- Iswarchandrapur Location in West Bengal, India Iswarchandrapur Iswarchandrapur (India)
- Coordinates: 23°42′N 88°33′E﻿ / ﻿23.7°N 88.55°E
- Country: India
- State: West Bengal
- District: Nadia

Government
- • Body: Hanspukuria GP

Population (2011)
- • Total: 2,471

Languages
- • Official: Bengali, English
- Time zone: UTC+5:30 (IST)
- PIN: 741160
- Telephone code: 91 3471
- Sex ratio: 921 females/1000 males
- Lok Sabha constituency: Krishnanagar
- Vidhan Sabha constituency: Palshipara

= Iswarchandrapur =

Iswarchandrapur is a village in Hanspukuria Gram Panchayat in Tehatta II CD Block in Tehatta subdivision of Nadia district. It is situated beside the river Jalangi.

==Demographics==
As per the 2011 Census of India, Iswarchandrapur had a total population of 2,471, of which 1,286 (52%) were males and 1,185 (48%) were females. Population below 6 years was 207. The total number of literates in Iswarchandrapur was 1,742 (76.94% of the population over 6 years).

==Administration==
Iswarchandrapur is administrated by Hanspukuria Gram Panchayet under Tehatta sub division.

==Education==
The village has two primary schools:
1. Iswarchandrapur Paschimpara Primary School
2. Iswarchandrapur Purbapara Primary School

Nearby High Schools:
1. Nimtala Vidhya Niketan (H.S)
2. Hanspukuria Vidyapith (H.S)

Nearby college Tehatta Government College is established in 2015 under the University of Kalyani. The College began operations from the 2015-16 session with the faculty strength growing to 12 by the end of the session. Currently 5 arts subjects are taught and 3 science subjects shall be added soon.
Nearby another college is Dr. B.R. Ambedkar College located in Betai, about 20 km from central of Tehatta.

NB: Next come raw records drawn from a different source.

(* ===== verification/CgroupHandlers.v ===== *)
(** * What single events do

    Payloads without the fields of a process, the death of a process, stale and
    repeated reports, the watchdog of web sub-windows, the subscriptions. *)
From S2P Require Import Prelude Json ResType Supervisor ProcessGroup World CgroupAdjuster CgroupEventHandler SchedController SupervisorFacts CgroupInvariant CgroupSafety Demo CgroupReach CgroupAdjust CgroupFocus.

(** The function that is applied. *)
Ltac head_of t := match t with ?f _ => head_of f | _ => t end.

(** ** Malformed payloads *)
Section malformed.
Context {J K : Type} `{!Json J} `{!Platform J K} `{!AppExecFwk}.

(** The handler does nothing on this payload. *)
Definition ignores (payload : J) (func : Z -> Z -> J -> ST (World J K) unit) : Prop :=
  forall resType value w, func resType value payload w = Some (tt, w).

Lemma no_field name (payload : J) :
  json_find name payload = None ->
  ParseValue name payload = None /\ parse_int32 name payload = None /\ ParseString name payload = None.
Proof. unfold ParseValue, parse_int32, ParseString, find_string, find_integer. by intros ->. Qed.

Lemma table_ignores payload :
  json_find "uid" payload = None -> json_find "pid" payload = None ->
  Forall (fun p => p.1 = RES_TYPE_SYSTEM_ABILITY_STATUS_CHANGE \/ p.1 = RES_TYPE_COSMIC_CUBE_STATE_CHANGE
                   \/ ignores payload p.2) (dispatchResFuncMap_ (J := J) (K := K)).
Proof.
  intros (U1 & U2 & U3)%no_field (P1 & P2 & P3)%no_field.
  unfold dispatchResFuncMap_, AddDispatchResFuncMap. cbn [app].
  repeat (apply List.Forall_cons); [..|by apply List.Forall_nil]; cbn [fst snd];
    first [by left | by right; left | right; right].
  all: intros resType value w.
  all: match goal with |- ?t = _ => let h := head_of t in unfold h end.
  all: unfold GetProcInfoByPayload, ParseConfig, HandleProcessCreated, HandleProcessDied,
    HandleProcessStateChanged, ParseProcessCreateInfo, ParsePayload;
    rewrite ?U1, ?U2, ?P1, ?P2; unfold mbind, ST_bind, st_get, mret, ST_ret; cbn; repeat case_match;
    simplify_eq; try done; congruence.
Qed.
End malformed.

(** A report that names no process does nothing.  For every event type of the
    table (but the two that are not about a process), a payload without a "uid"
    and a "pid" leaves the whole state as it was: no record appears, no task is
    posted, nothing is called. *)
Theorem malformed_payload_ignored {J K} `{!Json J} `{!Platform J K} `{!AppExecFwk}
    resType value payload func (w : World J K) :
  find_handler (J := J) (K := K) resType = Some func ->
  resType <> RES_TYPE_SYSTEM_ABILITY_STATUS_CHANGE -> resType <> RES_TYPE_COSMIC_CUBE_STATE_CHANGE ->
  json_find "uid" payload = None -> json_find "pid" payload = None ->
  func resType value payload w = Some (tt, w).
Proof.
  intros Ef H1 H2 Hu Hp. unfold find_handler in Ef. destruct (find_first _ _) as [[t g]|] eqn:E; [|done].
  apply find_first_Some in E as [Hin Ht]. simpl in Ht. apply Z.eqb_eq in Ht as ->. injection Ef as ->.
  pose proof (table_ignores (K := K) payload Hu Hp) as Hall. rewrite Forall_forall in Hall.
  destruct (Hall _ Hin) as [?|[?|Hi]]; [done|done|apply Hi].
Qed.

Another D.L.Ed college named Tehatta Institute of Education is located in Arshiganj, about 5 km from Iswarchandrapur village beside Tehatta - Shyamnagar road.

==Literacy==
Iswarchandrapur village has higher literacy rate compared to West Bengal. In 2011, literacy rate of Iswarchandrapur village was 76.94% compared to 76.26% of West Bengal. In Iswarchandrapur Male literacy stands at 77.77% while female literacy rate was 76.07%.

==Healthcare==
A health sub-center is located at the centre of the village. Tehatta sub-divisional hospital is about 10 km away. Krishnanagar Sadar Hospital is about 50 km away.

==Festivals==
Although almost all Hindu festivals are observed here, notable in recent decades has been the Durga Puja. The puja is celebrated with much pomp and grandeur during the waxing phase of the moon in the Bengali month of Kartik. There are about 4 puja committees.

==Transportation==
- Roads and highways
Iswarchandrapur is around 50 km north from the district town Krishnanagar and 150 km north from the state capital Kolkata. Iswarchandrapur is well connected with Krishnanagar and Karimpur via the Krishnanagar-Karimpur bus route, (State Highway 11), and also connected with NH 12 (old number NH 34) via the Tehatta-Palashi/Tehatta Ghat-Debagram route.

- Railway systems
The nearest railway station for connecting to Kolkata is Debagram. There is also another station named Palashi Railway Station within 20–25 km at Palashi for connecting to Krishnanagar and Berhampur.